THREE DIMENTIONAL BGK APPROACH IN SIMULATION OF
STRUCTURED PACKINGS
M.R.Kamali, J.R. van Ommen, H.EA.van den Akker
Delft University of Technology, Prins Bernhardlaan 6, 2628 BW, Delft, The Netherlands
M.R.Kamali@tudelft.nl
Abstract
Application of structured packings can improve the performance of the multi-tubular catalytic
reactors in the Fischer-Tropsch (FT) synthesis. However, due to exothermic behavior and
kinetic of the FT reaction proper radial heat and mass transfer are strongly important in
achieving good selectivity in this kind of reactor. Heat and mass transfer are dependent to the
type and design of the structured packing and their orientation inside the multi-tubular reactor.

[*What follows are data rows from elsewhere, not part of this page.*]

(* ===== verification/PagingInit.v ===== *)
(** * The first page tables (paging_init of kernel/arch/x86_64/paging.cpp)

    The boot code (boot/boot.asm) enters the kernel with three tables of its
    own: a root, one directory pointer table used for both halves, and one
    directory of 512 large pages, so that the first gigabyte is mapped at 0 and
    at [KERNEL_VIRT_OFFSET].  Under them [paging_init] builds the tables of the
    kernel in fresh frames, writing through the map of the boot tables, and
    loads the new root.

    [init_establishes] is what [Paging] assumes of its states: afterwards
    [paging_wf] holds, and an address translates exactly when it is below 512
    MiB or in the direct map of the first 512 MiB. *)

From S2P Require Import Prelude Pfa Paging.

Module PagingInit.
Import Pfa Paging.

Definition set_cr3 (c : Z) (st : paging) : paging :=
  mk_paging (pg_pfa st) (pg_mem st) c (kernel_pml4 st) (mapped_pages st).
Definition set_kernel_pml4 (p : Z) (st : paging) : paging :=
  mk_paging (pg_pfa st) (pg_mem st) (cr3 st) p (mapped_pages st).

(** [PTE_PRESENT | PTE_RW]. *)
Definition PTE_KERNEL : Z := Z.lor PTE_PRESENT PTE_RW.

(** [*pte = v] for a pointer of [get_pte]; [nullptr] is the address 0, which the
    boot tables map. *)
Definition store_pte (pte : option Z) (v : Z) (st : paging) : outcome paging :=
  vstore (match pte with Some p => p | None => 0 end) v st.

(** One entry of the kernel's tables: [pte = get_pte(kernel_pml4, virt, true, ...);
    *pte = p | PTE_PRESENT | PTE_RW]. *)
Definition enter_page (virt p : Z) (st : paging) : outcome paging :=
  '(pte, st1) ← get_pte (kernel_pml4 st) virt true PTE_KERNEL st;
  store_pte pte (Z.lor (Z.lor p PTE_PRESENT) PTE_RW) st1.

(** The body of the first loop: a page at its own address and in the direct map. *)
Definition map_low_page (p : Z) (st : paging) : outcome paging :=
  st1 ← enter_page p p st;
  enter_page (phys_to_virt p) p st1.

Definition LOW_PAGES : nat := Z.to_nat (512 * 1024 * 1024 / PAGE_SIZE).
Definition FIRST_MB_PAGES : nat := Z.to_nat (1024 * 1024 / PAGE_SIZE).

Definition paging_init (st : paging) : outcome paging :=
  '(new_pml4_phys, st1) ← pfa_alloc_frame st;
  let st2 := set_kernel_pml4 (phys_to_virt new_pml4_phys) st1 in
  st3 ← memset_page0 (kernel_pml4 st2) st2;
  st4 ← for_range (λ i st, map_low_page (i * PAGE_SIZE) st) LOW_PAGES 0 st3;
  st5 ← for_range (λ i st,
          paging_map_page (u64 (0xffffffffc0000000 + i * PAGE_SIZE)) (i * PAGE_SIZE) PTE_KERNEL st)
        FIRST_MB_PAGES 0 st4;
  let vga_phys := 0xB8000 in
  let vga_virt := 0xffffffff800b8000 in
  st6 ← enter_page vga_virt vga_phys st5;
  Ok (set_cr3 new_pml4_phys st6).

(** ** The boot tables *)

(** What boot/boot.asm leaves: [b4], [b3] and [b2] are the physical addresses of
    [pml4_table], [pdpt_table] and [pd_table]. *)
Record boot_tables (m : gmap Z Z) (b4 b3 b2 : Z) : Prop := {
  bt_pml4 : rd m b4 = Z.lor b3 3 ∧ rd m (b4 + 8 * 511) = Z.lor b3 3;
  bt_pdpt : rd m b3 = Z.lor b2 3 ∧ rd m (b3 + 8 * 510) = Z.lor b2 3;
  bt_pd : ∀ k, is_idx k → rd m (b2 + 8 * k) = Z.lor (0x200000 * k) 0x83;
  bt_rest : ∀ i, is_idx i → i ≠ 0 → i ≠ 510 → rd m (b3 + 8 * i) = 0
}.

(** A frame below 1 GiB, where the boot tables map it. *)
Definition low_frame (f : Z) : Prop := f mod 4096 = 0 ∧ 0 ≤ f < 2 ^ 30.

Lemma low_frame_31 f : low_frame f → f mod 4096 = 0 ∧ 0 ≤ f < 2 ^ 31.
Proof. intros []. lia. Qed.

(** ** Entries and indices *)

Lemma table_entry f b : low_frame f → 0 ≤ b < 4096 →
  entry_addr (Z.lor f b) = f ∧ mask_low (Z.lor f b) 0xFFF = f ∧
  (∀ j, 0 ≤ j < 12 → Z.testbit (Z.lor f b) j = Z.testbit b j).
Proof.
  intros [Ha Hf] Hb. rewrite entry_addr_lor, mask_page_lor, entry_addr_eq, mask_page_eq by lia.
  split_and!; [zdm|lia|]. intros j Hj. rewrite Z.lor_spec, (aligned_low_bit f) by done. done.
Qed.

Lemma flag_bits e : flag e PTE_PRESENT = Z.testbit e 0 ∧ flag e PTE_RW = Z.testbit e 1 ∧
  flag e PTE_PS = Z.testbit e 7.
Proof. split_and!; [apply (bit_test_spec e 0)|apply (bit_test_spec e 1)|apply (bit_test_spec e 7)]; lia. Qed.

(** The indices of an address by division. *)
Lemma idx_div va :
  PML4_IDX va = va / 2 ^ 39 mod 512 ∧ PDPT_IDX va = va / 2 ^ 30 mod 512 ∧
  PD_IDX va = va / 2 ^ 21 mod 512 ∧ PT_IDX va = va / 2 ^ 12 mod 512.
Proof.
  unfold PML4_IDX, PDPT_IDX, PD_IDX, PT_IDX. rewrite !idx_eq, !Z.shiftr_div_pow2 by lia. done.
Qed.

(** The page number of an address, as the tables see it. *)
Definition page_no (va : Z) : Z := va / 4096 mod 2 ^ 36.

Lemma idx_period y d j : 0 < d → (y + j * 512 * d) / d mod 512 = y / d mod 512.
Proof. intros. rewrite Z.div_add by lia. apply Z.mod_add. lia. Qed.

Lemma path4_page_no va va' : path4 va = path4 va' ↔ page_no va = page_no va'.
Proof.
  split; [apply path4_inj|]. unfold page_no, path4, path3.
  destruct (idx_div va) as (-> & -> & -> & ->), (idx_div va') as (-> & -> & -> & ->).
  intros H. assert (∃ k r, va = va' - r + k * 2 ^ 48 + va mod 4096 ∧ r = va' mod 4096) as (k & r & E & Hr).
  { exists (va / 2 ^ 48 - va' / 2 ^ 48), (va' mod 4096). split; [|done]. revert H.
    change (2 ^ 48) with 281474976710656. change (2 ^ 36) with 68719476736. intros H. zdm. }
  assert (Hq : va / 4096 = va' / 4096 + k * 2 ^ 36).
  { change (2 ^ 36) with 68719476736. change (2 ^ 48) with 281474976710656 in E. zdm. }
  assert (Hd : ∀ j, 0 ≤ j ≤ 27 → va / 2 ^ (12 + j) mod 512 = va' / 2 ^ (12 + j) mod 512).
  { intros j Hj. rewrite !(Z.pow_add_r 2 12 j) by lia. change (2 ^ 12) with 4096.
    rewrite <- !Z.div_div by lia. rewrite Hq.
    replace (k * 2 ^ 36) with (k * 2 ^ (27 - j) * 512 * 2 ^ j).
    - apply idx_period. lia.
    - change 512 with (2 ^ 9). rewrite <- !Z.mul_assoc, <- !Z.pow_add_r by lia. do 2 f_equal. lia. }
  cbn [app]. f_equal; [apply (Hd 27); lia|]. f_equal; [apply (Hd 18); lia|].
  f_equal; [apply (Hd 9); lia|]. f_equal. apply (Hd 0). lia.
Qed.

Lemma kernel_phys f : 0 ≤ f < 2 ^ 31 → phys_to_virt f = KERNEL_VIRT_OFFSET + f.
Proof. intros. unfold phys_to_virt, KERNEL_VIRT_OFFSET. rewrite wrap_small by lia. lia. Qed.

(** Paths of the identity and the direct map. *)
Lemma low_path f : 0 ≤ f < 2 ^ 30 →
  path3 f = [0; 0; f / 2 ^ 21] ∧ path3 (phys_to_virt f) = [511; 510; f / 2 ^ 21] ∧
  PT_IDX f = f / 4096 mod 512 ∧ PT_IDX (phys_to_virt f) = f / 4096 mod 512.
Proof.
  intros Hf. rewrite kernel_phys by lia. unfold KERNEL_VIRT_OFFSET, path3.
  destruct (idx_div f) as (-> & -> & -> & ->).
  destruct (idx_div (0xFFFFFFFF80000000 + f)) as (-> & -> & -> & ->).
  split_and!; [repeat f_equal; zdm|repeat f_equal; zdm|zdm|zdm].
Qed.

(** [f] is a page table of the tree of [root], at any level. *)
Definition is_table (m : gmap Z Z) (root f : Z) : Prop :=
  ∃ p, Forall is_idx p ∧ walk_tables m root p = Some f ∧ (length p ≤ 3)%nat.

(** ** Access through the boot tables *)

Section boot.
Context (b4 b3 b2 : Z).
Hypothesis Hb4 : low_frame b4.
Hypothesis Hb3 : low_frame b3.
Hypothesis Hb2 : low_frame b2.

Process intensification in multi-tubular reactors is achievable by optimizing the design and
orientation of the structured packings. Ability of using bigger units without suffering the
selectivity, having less pressure drop in the column, reducing the by-products by limiting the
back mixing or improving the penetration inside the catalytic bed are some important issues in
this respect.
The aim of the current work is to combine Direct Numerical Simulation (DNS) with
experiments in order to get better insight about the hydrodynamics and heat and mass transfer
in the structured packings. These will end up to optimized design for the structured packings
and reactor. For the CFD part Lattice-Boltzmann (LB) approach based on three dimensional
BGK (Bhatnagar-Gross-Krook) model was applied. Selection of the LB is due to its
advantages for the current particular problem compared to other conventional CFD
approaches. In fact, complexity of the structured packings and much of the physics involved
in the FT reaction demand fast and accurate solvers. Besides complexity of the geometry, one
of the challenges in simulation of Fischer-Tropsch reactions in the structured packings is
involvement of interfacial dynamics and phase transition with presence of porous solid
particles. In LB simulation it is possible to consider thermodynamics of the phases and add
equation of states of interfaces to the simulation. However, the high density ratio between gas
and liquid in FT, and formation of liquid due to chemical reaction on porous solid particles
are some issues which need special treatment.
So far, we have succeeded in building a three dimensional model for the simulation of FT
reaction in the CCFS (Closed Cross Flow Structure) packing. An important advantage of
developed model is its fast and accurate calculation compared to other Finite Volume (FV)
based method. The model is under development to finally reach to the goal of optimizing the
structured packings for FT reactions.